Schistosomiasis, a neglected tropical disease caused by trematodes of Schistosoma genus, urgently requires new treatments due to praziquantel’s limited efficacy against juvenile worms as well as the threat of drug resistance. In this study, we evaluated a series of benzodeazaoxaflavin (BDF4)-based compounds as inhibitors of the parasite’s epigenetic enzyme SmSirt2. Three compounds, 7–9 (MC2346, MC2141, and MC2345), showed activity against both Liberian and Puerto Rican strains of Schistosoma mansoni. The compounds reduced schistosomula and adult worm pair viability, pairing, and egg production, with low cytotoxicity in mammalian cells.
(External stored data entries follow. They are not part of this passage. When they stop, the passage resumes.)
Lemma allowed_file_known_type (filename : string) :
  allowed_file filename = true -> get_file_type filename <> "other".
Proof.
  unfold allowed_file, get_file_type.
  destruct (PyStr.after_last "." filename) as [ext | ] eqn:E; [ | discriminate].
  assert (L : PyStr.after_last "." (PyStr.lower filename)
              = Some (PyStr.lower ext)).
  { unfold PyStr.lower. rewrite after_last_map by exact lower_char_dot.
    now rewrite E. }
  rewrite L. unfold str_in at 1. intros H. apply existsb_exists in H.
  destruct H as (x & Hin & Hx). apply String.eqb_eq in Hx. rewrite Hx.
  unfold default_allowed_extensions in Hin. cbn [In] in Hin.
  repeat (destruct Hin as [<- | Hin]; [vm_compute; discriminate | ]).
  destruct Hin.
Qed.

(** X3.  A file name [allowed_file] accepts is never classified as other by
    [get_file_type]: its type is document, audio, video, image or
    spreadsheet.  The two functions take the extension in different
    ways (lower-casing after or before the split) and agree on it. *)
Theorem allowed_file_has_type (filename : string) :
  allowed_file filename = true ->
  get_file_type filename <> "other"
  /\ In (get_file_type filename)
       ["document"; "audio"; "video"; "image"; "spreadsheet"].
Proof.
  intros H. assert (N := allowed_file_known_type filename H).
  split; [exact N | ]. unfold get_file_type in *.
  repeat match goal with
         | |- context [if ?b then _ else _] =>
             destruct b; [cbn [In]; tauto | ]
         end.
  now elim N.
Qed.

End Filenames.

(** ** What the redaction reports *)

Section RedactionMore.
Import Re Redact.
Local Open Scope nat_scope.
Local Open Scope string_scope.

(** X4.  A text without a digit and without an at-sign has nothing to
    redact: [redact_text] returns it unchanged with an empty list of
    redactions (and the empty text as it is). *)
Theorem redact_text_plain (text marker : string) :
  PyStr.any Cls.digit text = false ->
  PyStr.any (Cls.chr "@") text = false ->
  redact_text text marker
  = if PyStr.truthy text then Redacted text [] else Unchanged text.
Proof.
  intros Hd Ha. unfold redact_text.
  destruct (PyStr.truthy text); [ | reflexivity]. cbn [negb].
  unfold patterns, apply_pattern, finditer. cbn [fold_left fst snd].
  rewrite (scan_digit_free ssn_digit_led) by exact Hd. cbn [fold_left fst].
  rewrite (scan_digit_free phone_digit_led) by exact Hd. cbn [fold_left fst].
  rewrite scan_email_free by exact Ha. cbn [fold_left fst].
  rewrite (scan_digit_free credit_card_digit_led) by exact Hd.
  reflexivity.
Qed.

Lemma ssn_match_length p s i e :
  match_at ssn (Cursor p s i) = Some e -> 11 <= String.length s.
Proof.
  unfold match_at, ssn. cbn [run Times rest prev pos].
  destruct (at_boundary _); [ | discriminate].
  do 11 (destruct s as [ | ? s]; [discriminate | ];
         match goal with
         | |- context [if ?b then _ else _] => destruct b; [ | discriminate]
         end; cbn [rest pos]).
  intros _. cbn [String.length]. lia.
Qed.

Lemma length_substring_0 (n : nat) (s : string) :
  n <= String.length s -> String.length (substring 0 n s) = n.
Proof.
  revert n. induction s as [ | c s IH]; intros [ | n] H; cbn in *;
    try reflexivity; try lia.
  rewrite IH; lia.
Qed.

Lemma scan_ssn_located :
  forall s skip p i m,
    In m (scan ssn skip p s i) ->
    m_end m = m_start m + 11
    /\ substring (m_start m - i) 11 s = m_group m
    /\ String.length (m_group m) = 11.
Proof.
  induction s as [ | a s IH]; intros skip p i m; cbn [scan].
  - destruct skip; [ | easy].
    now rewrite (ssn_digit_led p "" i I).
  - assert (Hlater : forall n q,
              In m (scan ssn n q s (S i)) ->
              m_end m = m_start m + 11
              /\ substring (m_start m - i) 11 (String a s) = m_group m
              /\ String.length (m_group m) = 11).
    { intros n q Hin. destruct (IH _ _ _ _ Hin) as (He & Hg & Hl).
      repeat apply conj; [exact He | | exact Hl].
      apply scan_starts in Hin.
      replace (m_start m - i) with (S (m_start m - S i)) by lia.
      exact Hg. }
    destruct skip as [ | n]; [ | apply Hlater].
    destruct (match_at ssn _) as [e | ] eqn:E; [ | apply Hlater].
    intros [<- | Hin]; [ | now apply Hlater in Hin].
    assert (L := ssn_match_length _ _ _ E).
    apply ssn_match_end in E. cbn [m_start m_end m_group].
    rewrite E, Nat.sub_diag. replace (i + 11 - i) with 11 by lia.
    repeat apply conj; [reflexivity | reflexivity | ].
    now apply length_substring_0.
Qed.

(** X5.  Every entry of type ssn that [redact_text] reports locates its
    original in the input: the end offset is the start offset plus
    eleven, and the eleven characters of the input text from the start
    offset are the entry's original. *)
Theorem ssn_entries_locate_original (text marker t : string)
    (l : list entry) (e : entry) :
  redact_text text marker = Redacted t l ->
  In e l ->
  e_type e = "ssn" ->
  e_end e = e_start e + 11
  /\ substring (e_start e) 11 text = e_original e
  /\ String.length (e_original e) = 11.
Proof.
  intros Hr Hin Hty.
  assert (Ht : PyStr.truthy text = true).
  { unfold redact_text in Hr. destruct (PyStr.truthy text); [reflexivity | ].
    discriminate Hr. }
  destruct (@redact_text_entries text marker Ht) as (t' & others & Hr' & Ho).
  rewrite Hr' in Hr. injection Hr as _ <-.
  apply in_app_or in Hin. destruct Hin as [Hin | Hin];
    [ | now apply Ho in Hin].
  apply in_map_iff in Hin. destruct Hin as (m & <- & Hm).
  unfold finditer in Hm. apply scan_ssn_located in Hm.
  destruct Hm as (He & Hg & Hl). rewrite Nat.sub_0_r in Hg.
  cbn [mk_entry e_start e_end e_original].
  repeat apply conj; assumption.
Qed.
End RedactionMore.

(** ** Keywords *)

Example extract_keywords_sample :
  Keywords.extract_keywords
    "The court found the evidence; the Court's EVIDENCE was found, e-mail abc123 it." 3
  = ["court"; "found"; "evidence"; "mail"].
Proof. vm_compute. reflexivity. Qed.

Section KeywordsProperties.
Import Re Keywords.
Local Open Scope nat_scope.
Local Open Scope string_scope.

(** What a greedy repetition consumed: [n] characters of the class. *)
Lemma many_span (cls : ascii -> bool) (k : cursor -> option cursor) :
  forall s min p i e,
    many cls min k p s i = Some e ->
    exists n c,
      min <= n <= String.length s
      /\ PyStr.all cls (PyStr.take n s) = true
      /\ pos c = i + n
      /\ k c = Some e.
Proof.
  induction s as [ | a s IH]; intros min p i e; cbn [many].
  - destruct min; [ | discriminate]. intros H.
    exists 0, (Cursor p "" i). cbn. repeat apply conj; auto.
  - assert (Hstop : match min with
                    | 0 => k (Cursor p (String a s) i)
                    | S _ => None
                    end = Some e ->
                    exists n c,
                      min <= n <= String.length (String a s)
                      /\ PyStr.all cls (PyStr.take n (String a s)) = true
                      /\ pos c = i + n /\ k c = Some e).
    { destruct min; [ | discriminate]. intros H.
      exists 0, (Cursor p (String a s) i). cbn.
      repeat apply conj; auto. lia. }
    destruct (cls a) eqn:Ha; [ | exact Hstop].
    destruct (many cls (Nat.pred min) k (Some a) s (S i)) as [e' | ] eqn:E;
      [ | exact Hstop].
    intros H. injection H as ->.
    destruct (IH _ _ _ _ E) as (n & c & Hn & Hall & Hpos & Hk).
    exists (S n), c. cbn [String.length PyStr.take substring PyStr.all].
    unfold PyStr.take in Hall. rewrite Ha, Hall.
    repeat apply conj; auto; lia.
Qed.

(** A match of the word pattern is a non-empty run of letters. *)
Lemma word_match p s i e :
  match_at word_pattern (Cursor p s i) = Some e ->
  exists n,
    1 <= n <= String.length s
    /\ pos e = i + n
    /\ PyStr.all letter (PyStr.take n s) = true.
Proof.
  unfold match_at, word_pattern. cbn [run prev rest pos].
  destruct (at_boundary _); [ | discriminate]. intros H.
  apply many_span in H. destruct H as (n & c & Hn & Hall & Hpos & Hk).
  destruct (at_boundary c); [ | discriminate]. injection Hk as <-.
  exists n. auto.
Qed.

(** Every match the scan reports is a run of letters of the subject. *)
Lemma scan_words :
  forall s skip p i m,
    In m (scan word_pattern skip p s i) ->
    m_group m <> ""
    /\ PyStr.all letter (m_group m) = true
    /\ exists j, substring j (String.length (m_group m)) s = m_group m.
Proof.
  induction s as [ | a s IH]; intros skip p i m; cbn [scan].
  - destruct skip; [ | easy].
    destruct (match_at word_pattern _) as [e | ] eqn:E; [ | easy].
    apply word_match in E. destruct E as (n & Hn & _). cbn in Hn. lia.
  - assert (Hlater : forall n q,
              In m (scan word_pattern n q s (S i)) ->
              m_group m <> ""
              /\ PyStr.all letter (m_group m) = true
              /\ exists j, substring j (String.length (m_group m))
                             (String a s) = m_group m).
    { intros n q Hin. destruct (IH _ _ _ _ Hin) as (Hne & Hall & j & Hj).
      repeat apply conj; auto. now exists (S j). }
    destruct skip as [ | n]; [ | apply Hlater].
    destruct (match_at word_pattern _) as [e | ] eqn:E; [ | apply Hlater].
    intros [<- | Hin]; [ | now apply Hlater in Hin].
    apply word_match in E. destruct E as (n & Hn & Hpos & Hall).
    cbn [m_group]. rewrite Hpos. replace (i + n - i) with n by lia.
    assert (L : String.length (PyStr.take n (String a s)) = n).
    { rewrite length_take. lia. }
    repeat apply conj.
    + intros E. rewrite E in L. cbn in L. lia.
    + exact Hall.
    + exists 0. now rewrite L.
Qed.

Lemma tally_keys word counts k :
  In k (map fst (tally word counts)) <-> k = word \/ In k (map fst counts).
Proof.
  induction counts as [ | [k' n] rest IH]; cbn [tally map fst In].
  - intuition congruence.
  - destruct (String.eqb k' word) eqn:E; cbn [map fst In].
    + apply String.eqb_eq in E. subst. intuition congruence.
    + rewrite IH. intuition congruence.
Qed.

Lemma tally_NoDup word counts :
  NoDup (map fst counts) -> NoDup (map fst (tally word counts)).
Proof.
  induction counts as [ | [k n] rest IH]; cbn [tally map fst]; intros H.
  - repeat constructor. easy.
  - inversion H as [ | ? ? Hk Hr]; subst.
    destruct (String.eqb k word) eqn:E; cbn [map fst].
    + now constructor.
    + constructor; [ | now apply IH].
      rewrite tally_keys. intros [-> | Hin]; [ | contradiction].
      now rewrite String.eqb_refl in E.
Qed.

Lemma Counter_keys words k :
  In k (map fst (Counter words)) <-> In k words.
Proof.
  unfold Counter.
  assert (G : forall acc,
            In k (map fst (fold_left (fun c w => tally w c) words acc))
            <-> In k words \/ In k (map fst acc)).
  { induction words as [ | w ws IH]; intros acc; cbn [fold_left In].
    - tauto.
    - rewrite IH, tally_keys. intuition congruence. }
  rewrite G. cbn. tauto.
Qed.

Lemma Counter_NoDup words : NoDup (map fst (Counter words)).
Proof.
  unfold Counter.
  assert (G : forall acc,
            NoDup (map fst acc) ->
            NoDup (map fst (fold_left (fun c w => tally w c) words acc))).
  { induction words as [ | w ws IH]; intros acc H; cbn [fold_left]; auto.
    now apply IH, tally_NoDup. }
  apply G. constructor.
Qed.

Lemma place_keys x sorted k :
  In k (map fst (place x sorted)) <-> k = fst x \/ In k (map fst sorted).
Proof.
  induction sorted as [ | y rest IH]; cbn [place map In].
  - intuition congruence.
  - destruct (snd y <=? snd x)%nat; cbn [map In]; [intuition congruence | ].
    rewrite IH. intuition congruence.
Qed.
These effects were linked to histone H3 hyperacetylation and cytochrome c-mediated apoptosis, confirming SmSirt2 as a functional target. These findings support the development of SmSirt2 inhibitors as novel antischistosomal agents with therapeutic potential for both curative and preventive applications. Further in vivo studies are warranted to assess their pharmacokinetic and safety profiles.